Transcript of Meet Hadoop Family: part 3

· (Page views ? Hourly? Monthly Hadoop Node Hadoop Node Hadoop Camus Node Hadoop Node Hadoop Node Hadoop Node Hadoop Node Hadoop Node Ad-Hoc Analysis External Datastores Trends

Meet the royal family.5

Meet Hadoop Family: part 2

Meet the String Family! - Nashville Symphony

Back to Hadoop - GitHub Pagesstg-tud.github.io/ctbd/2016/CTBD_05_mapreduce.pdf•Hadoop is an ecosystem of tools for processing Big Data. •Hadoop is an open source project. 2 A family

Meet The Family (Philippines Remix)

Meet the MSI 2015 Krait Family

Meet The Valerio Family

RTB and Big Data Where Erlang and Hadoop Meet › static › upload › media › ...Data Handling with Hadoop . What is RTB ? Online Advertising Paid for by Advertising ... What is

Meet My Family Fill in Te Blanks

Hadoop Operations Powered By ... Hadoop (Hadoop Summit 2014 Amsterdam)

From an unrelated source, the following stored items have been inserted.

(* ===== verification/CreditSettlement.v ===== *)
(** * Credit: settlement preserves the invariant

    ApplyOutcome's transaction, run from a state that satisfies the invariant:
    the postings of a settlement move exactly the held credits, and the only
    failures are the contract's errors. *)
From S2P Require Import Prelude.
From S2P Require Import GoLib.
From S2P Require Import CreditTypes.
From S2P Require Import CreditDB.
From S2P Require Import CreditAccount.
From S2P Require Import CreditReservation.
From S2P Require Import CreditOutcome.
From S2P Require Import CreditHistory.
From S2P Require Import CreditInvariant.
From S2P Require Import CreditStatements.
From S2P Require Import CreditOperations.
From stdpp Require Import prelude gmap strings.
From Stdlib Require Import ZArith Lia.

Local Open Scope Z_scope.

Section settlement.
  Context `{UUID, UUIDv7, !UUIDv7Laws, Digest}.

(** ** The postings *)

(** How the settlement of a hold of [R] credits changes every user's totals:
    [pay] leaves the requester [v] for the courier [w], and the whole hold is
    lifted. *)
Definition settled_totals (v courier : string) (R pay : Z) (db db' : DB) : Prop :=
  (∀ w, balance_of db' w = balance_of db w + at_user v (- pay) w + at_user courier pay w)
  ∧ (∀ w, reserved_of db' w = reserved_of db w + at_user v (- R) w).

Lemma posting_ok_settle db v kind b δ o :
  o ≠ EmptyString → is_Some (reservations db !! o) →
  kind = account.Payout ∨ kind = account.Refund →
  (b = 0 ∧ δ = 0) ∨ ledger_deltas_check (ledger_row (posting_of (entry v kind b δ o EmptyString)) 0 0) = true →
  posting_ok db (posting_of (entry v kind b δ o EmptyString)).
Proof.
  intros Ho Hres Hk Hd. split; [done|]. split; [by destruct Hk as [-> | ->]|].
  split; [by destruct Hk as [-> | ->]|]. exists o. simpl. by rewrite optionalID_some.
Qed.

Lemma Pending_eq u d b d' b' db : Pending u d b db → d = d' → b = b' → Pending u d' b' db.
Proof. by intros ? -> ->. Qed.

Lemma wp_settlement_postings c db now r v courier R pay :
  OrderID r ≠ EmptyString → RequesterID r = v → is_Some (reservations db !! OrderID r) →
  Pending v (- R) 0 db → is_Some (accounts db !! v) → is_Some (accounts db !! courier) →
  0 <= pay <= R → R <= max_int64 → R <= reserved_of db v →
  wp (tx_Post now (settlement_entries r courier pay (R - pay))) c db
    (λ _ db', Pending v 0 0 db' ∧ same_orders db db' ∧ settled_totals v courier R pay db db') overflow.
Proof.
  intros Ho Hv Hres HP Hacc Hcour Hpay Hmax HR. unfold tx_Post, settlement_entries. rewrite Hv.
  rewrite !neg64_id by int64_lia. destruct (reserved_le_balance _ _ _ _ v HP) as [Hr0 Hrb].
  unfold Post. simpl fmap. simpl for_each. apply wp_bind.
  eapply wp_mono; [apply (wp_post_one v (- R) 0); try done| |done].
  - simpl. lia.
  - apply posting_ok_settle; [done..|by left|]. unfold ledger_deltas_check. simpl. lia.
  - intros _ db1 (HP1 & Hs1 & Hb1 & Hr1 & Ha1). simpl in *.
    apply wp_bind. eapply wp_mono; [apply (wp_post_one v (- R - - pay) (0 - - pay)); try done| |done].
    + by apply Ha1.
    + simpl. rewrite Hr1, Hb1. unfold at_user. rewrite decide_True by done. lia.
    + apply posting_ok_settle; [done|by destruct Hs1 as (-> & _)|by right|].
      unfold ledger_deltas_check. simpl. lia.
    + intros _ db2 (HP2 & Hs2 & Hb2 & Hr2 & Ha2). simpl in *.
      apply wp_bind. eapply wp_mono; [apply (wp_post_one v 0 pay); try done| |done].
      * eapply Pending_eq; [done|lia..].
      * by apply Ha2, Ha1.
      * simpl. destruct (reserved_le_balance _ _ _ _ courier HP2). lia.
      * apply posting_ok_settle; [done| |by left|].
        -- destruct Hs2 as (-> & _). by destruct Hs1 as (-> & _).
        -- unfold ledger_deltas_check. simpl. lia.
      * intros _ db3 (HP3 & Hs3 & Hb3 & Hr3 & Ha3). simpl in *. apply wp_ret.
        split; [eapply Pending_eq; [done|lia..]|].
        split; [eapply same_orders_trans; [done|]; by eapply same_orders_trans|].
        split; intros w; rewrite ?Hb3, ?Hb2, ?Hb1, ?Hr3, ?Hr2, ?Hr1; unfold at_user; repeat case_decide; lia.
Qed.

(** ** The settlement *)

(** What [validate] guarantees. *)
Definition validated (o : OrderOutcome) : Prop :=
  oo_OrderID o ≠ EmptyString ∧ oo_Type o ≠ NoOutcome
  ∧ (oo_Type o = OrderCompleted →
      oo_PickedUpAt o <= oo_DeliveredAt o ∧ Microsecond <= oo_DeliveryDuration o).

Lemma duration_truncate_pos d : 0 < duration_truncate d Microsecond → Microsecond <= duration_truncate d Microsecond.
Proof.
  unfold duration_truncate, Microsecond. simpl. intros.
  pose proof (Z.quot_rem d 1000). destruct (Z.le_gt_cases d 0).
  - pose proof (Z.rem_nonpos d 1000). pose proof (Z.rem_bound_neg_pos d 1000). lia.
  - pose proof (Z.rem_bound_pos d 1000). lia.
Qed.

Lemma validate_ok `{!UUIDLaws} o o' : validate o = Ok o' → validated o'.
Proof.
  unfold validate, mbind, result_mbind, mret, result_mret, guard_ok, canonicalID, from_option_ok.
  destruct (uuid_parse (oo_OrderID o)) as [oid|] eqn:Hoid; [|done].
  apply uuid_parse_nonempty in Hoid. intros Hval.
  repeat case_match; simplify_eq/=; (split; [done|]; split; [done|]); intros; simplify_eq/=.
  all: match goal with Hb : negb _ = true |- _ => apply negb_true_iff in Hb end.
  all: rewrite !orb_false_iff in *; destruct_and!; unfold Before, IsZero in *.
  all: split; [lia|apply duration_truncate_pos; lia].
Qed.

(** The row a settled reservation becomes. *)
Lemma settled_next_row c old o pay now :
  reservations_check old = true → rr_Status old = Assigned → validated o → releaseReason o = None →
  0 <= pay <= rr_ReservedAmount old → rr_ReservedAmount old <= max_int64 →
  (∀ a, rr_AssignmentID old = Some a → a ≠ EmptyString) → is_Some (rr_AssignmentID old) →
  let r := fromRow old in
  let row := next_row c old (set_state r Settled 0 (AssignmentID r)
               (Some (payout_settlement o (rr_ReservedAmount old) pay now))) in
  reservations_check row = true ∧ rr_AssignmentID row = rr_AssignmentID old
  ∧ rr_ReturnedToRequester row = Some (rr_ReservedAmount old - pay).
Proof.
  intros Hc Hst (_ & Hty & Hcompleted) Hreason Hpay Hmax Hne Hasg r row.
  assert (terminal (rr_Status old) = false) as Hopen by by rewrite Hst.
  destruct (open_row_inv old Hc Hopen) as (_ & Hreq & Hpos & Horig & Hrpos & _).
  assert (rr_AssignmentID row = rr_AssignmentID old) as Ha by by apply optionalID_idString.
  assert (rr_ReturnedToRequester row = Some (rr_ReservedAmount old - pay)) as Hret.
  { change (Some (sub64 (rr_ReservedAmount old) pay) = Some (rr_ReservedAmount old - pay)).
    rewrite sub64_id; [done|int64_lia]. }
  split; [|done].
  apply (settled_row_check row (settlementOutcome o) pay (rr_ReservedAmount old - pay) (stored_time now));
    try done; [|lia..|change (0 < rr_Revision old + 1); lia|by rewrite Ha].
  unfold row, next_row, set_state, payout_settlement, settlementOutcome. unfold updated_row, row_of, toColumns.
  destruct (oo_Type o); try done; simpl.
  destruct (Hcompleted eq_refl) as [Hle Hd]. do 3 eexists. split_and!; try done.
  - by apply time_truncate_mono.
  - unfold interval_us, duration_us, Microsecond in *. simpl.
    assert (1 <= Z.quot (oo_DeliveryDuration o) 1000); [|lia].
    apply Z.quot_le_lower_bound; lia.
Qed.

(** What a settlement of the order of [old] leaves: the row, and the totals of
    the requester and of the courier whose offer was applied. *)
Record settles (payout : PayoutRule) (o : OrderOutcome) (old row : ReservationRow) (db db' : DB)
    : Prop := {
  st_status : rr_Status row = Settled;
  st_requester : rr_RequesterID row = rr_RequesterID old;
  st_courier : ∃ a x, rr_AssignmentID row = Some a ∧ assignments db' !! (oo_OrderID o, a) = Some x
    ∧ idString (as_CourierID x) = oo_CourierID o;
  st_reserved : rr_ReservedAmount row = 0;
  st_outcome : rr_SettlementOutcome row = Some (settlementOutcome o);
  st_paid : rr_PaidToCourier row = Some (payout (rr_ReservedAmount old) o);
  st_returned :
    rr_ReturnedToRequester row = Some (rr_ReservedAmount old - payout (rr_ReservedAmount old) o);
  st_bounds : 0 <= payout (rr_ReservedAmount old) o <= rr_ReservedAmount old;
  st_totals : ∃ v db1, rr_RequesterID old = Some v ∧ grown db db1
    ∧ is_Some (accounts db1 !! v) ∧ is_Some (accounts db1 !! oo_CourierID o)
    ∧ settled_totals v (oo_CourierID o) (rr_ReservedAmount old) (payout (rr_ReservedAmount old) o) db1 db';
}.

Definition settle_error (e : Error) : Prop :=
  e ∈ [ErrOutcomeMismatch; ErrReservationNotFound; ErrReservationNotAssigned] ∨ overflow e.

Lemma wp_settle payout o c db now old :
  validated o → releaseReason o = None → Inv db → reservations db !! oo_OrderID o = Some old →
  rr_Status old = Assigned →
  wp (settle payout (fromRow old) o now) c db
    (λ r db', applied (oo_OrderID o) db (RReservation r) db'
       ∧ ∃ row, r = fromRow row ∧ reservations db' !! oo_OrderID o = Some row
           ∧ settles payout o old row db db') settle_error.
Proof.
  intros Hval Hreason [HP HC] Hold Hst. destruct (Hval) as (Hone & Hty & Hcompleted).
  assert (∀ e, overflow e → settle_error e) as Hover by by right.
  assert (terminal (rr_Status old) = false) as Hopen by by rewrite Hst.
  destruct (stored_row _ _ _ _ _ _ HP Hold) as (Hoid & Hc & Hmax & Hmaxo & Hasg & Hreq).
  destruct (open_row_inv old Hc Hopen) as (_ & [v Hv] & Hpos & _).
  destruct (HC _ _ Hold) as (Happlied & Hass & _).
  destruct (Hass Hst) as (a & x & Ha & Hx & Happ & Hoffer & _).
  unfold settle, tx_Assignment, GetAssignment. apply wp_bind, wp_bind, wp_gets, wp_ret.
  change (OrderID (fromRow old)) with (rr_OrderID old). change (AssignmentID (fromRow old)) with (idString (rr_AssignmentID old)).
  rewrite Hoid, Ha. simpl idString. rewrite Hx. simpl.
  apply wp_bind, wp_ret, wp_bind, wp_ensure; [simpl; intros _|intros; documented].
  apply wp_bind, wp_ensure; [simpl; intros Hcid%bool_decide_eq_true|intros; documented]. rewrite Hoffer, Hcid. simpl.
  set (pay := payout (rr_ReservedAmount old) o).
  apply wp_bind, wp_ensure; [intros Hrange|intros; documented].
  assert (0 <= pay <= rr_ReservedAmount old) as Hpay by lia.
  change (RequesterID (fromRow old)) with (idString (rr_RequesterID old)).
  change (ReservedAmount (fromRow old)) with (rr_ReservedAmount old).
  rewrite Hv. simpl idString. apply wp_bind.
  eapply wp_mono; [by apply (wp_LockAccounts EmptyString 0 0)| |done].
  intros locked db1 (HP1 & [Hsame Hsub] & Hlocked).
  destruct (Hlocked v) as [Hacc _]; [apply list_elem_of_here|].
  destruct (Hlocked (oo_CourierID o)) as [Hcour _]; [apply list_elem_of_further, list_elem_of_here|].
  pose proof Hsame as (Hr & Hrv & Has & Hops).
  pose proof (same_orders_Coupled _ _ Hsame HC) as HC1.
  assert (is_Some (rr_AssignmentID old)) as Hsome by by rewrite Ha.
  destruct (settled_next_row c old o pay now) as (Hcheck & Hra & Hret); try done.
  { intros a' Ha'. by apply Hasg. }
  change (OrderID (fromRow old)) with (rr_OrderID old) in *.
  change (AssignmentID (fromRow old)) with (idString (rr_AssignmentID old)) in *.
  rewrite Ha in *. cbn [idString] in *. set (row := next_row _ _ _) in *.
  apply wp_bind. eapply wp_mono; [apply (wp_update_hold c db1 (oo_OrderID o) old (fromRow old) _ v
    (- rr_ReservedAmount old) row) with (Q := λ r db2, r = fromRow row ∧ db2 = written row db1
      ∧ Pending v (- rr_ReservedAmount old) 0 db2 ∧ 0 <= reserved_of db1 v - rr_ReservedAmount old);
    try done| |exact Hover].
  { by rewrite Hr. }
  { rewrite Hra. intros a' [= <-]. rewrite Has. by apply Hasg. }
  intros r' db2 (-> & -> & HP2 & HR). apply wp_bind.
  change (ReturnedToRequester _) with (sub64 (rr_ReservedAmount old) pay).
  rewrite sub64_id by int64_lia.
  eapply wp_mono; [apply (wp_settlement_postings c _ now _ v _ (rr_ReservedAmount old) pay); try done| |exact Hover].
  - change (rr_OrderID old ≠ EmptyString). by rewrite Hoid.
  - change (idString (rr_RequesterID old) = v). by rewrite Hv.
  - change (is_Some (reservations (written row db1) !! rr_OrderID old)). rewrite Hoid.
    rewrite <- Hoid. change (rr_OrderID old) with (rr_OrderID row). simpl. by rewrite lookup_insert_eq.
  - change (rr_ReservedAmount old <= reserved_of db1 v). lia.
  - intros _ db' (HP' & (Hr' & Hrv' & Has' & Hops') & Htot). apply wp_ret.
    change (settled_totals v (oo_CourierID o) (rr_ReservedAmount old) pay db1 db') in Htot.
    assert (rr_OrderID row = oo_OrderID o) as Hro by done.
    assert (reservations db' = <[oo_OrderID o := row]> (reservations db1)) as Hr2
      by (rewrite Hr', <- Hro; done).
    split; [split; [split; [by apply (Pending_rename v)|]|split]|].
    + apply (Coupled_change db1 db' (oo_OrderID o) row); try done; [by rewrite Has'|].
      split; [intros a' y; rewrite Has', Hra; simpl; rewrite Has; apply Happlied|split; [done|]].
      intros _. exists a, x. by rewrite Has'; simpl; rewrite Has.
    + by rewrite Hops'.
    + exists row. split; [done|]. rewrite Hrv', <- Hro. apply lookup_insert_eq.
    + exists row. split; [done|]. rewrite Hr2, lookup_insert_eq. split; [done|].
      split; try done; [exists a, x; by rewrite Has'; simpl; rewrite Has|by exists v, db1].
Qed.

Meet Coach Meg’s (Margaret Moore) Inner Family · Meet Coach Meg’s (Margaret Moore) Inner Family . Coach Meg’s Inner Family. Autonomy. Body Regulator. Confidence. Curious Adventurer.

Encontra la Familia! (Meet the Family!)

Meet the note family

Hadoop, Hadoop, Hadoop!!! Jerome Mitchell Indiana University.

Continuous Delivery for Linux/Windows/Hadoop...Beta Cluster Hadoop JobTracker Jenkins Slave Hadoop node Hadoop node Hadoop node Hadoop node Slave Node Gateway Prod. Cluster PigServer

Meet my family

Presentacion meet the family

WP-SGI-Hadoop-Big Data Engine-on-Intel-E5-Familyfiles.meetup.com/1479250/WP-SGI-Hadoop-Big-Data... · SGI® Hadoop™ Big Data Engine on Intel® Xeon® Processor E5 Family ‐ Reference

O’Reilly – Hadoop: The Definitive Guide Ch.1 Meet Hadoop May 28 th, 2010 Taewhi Lee.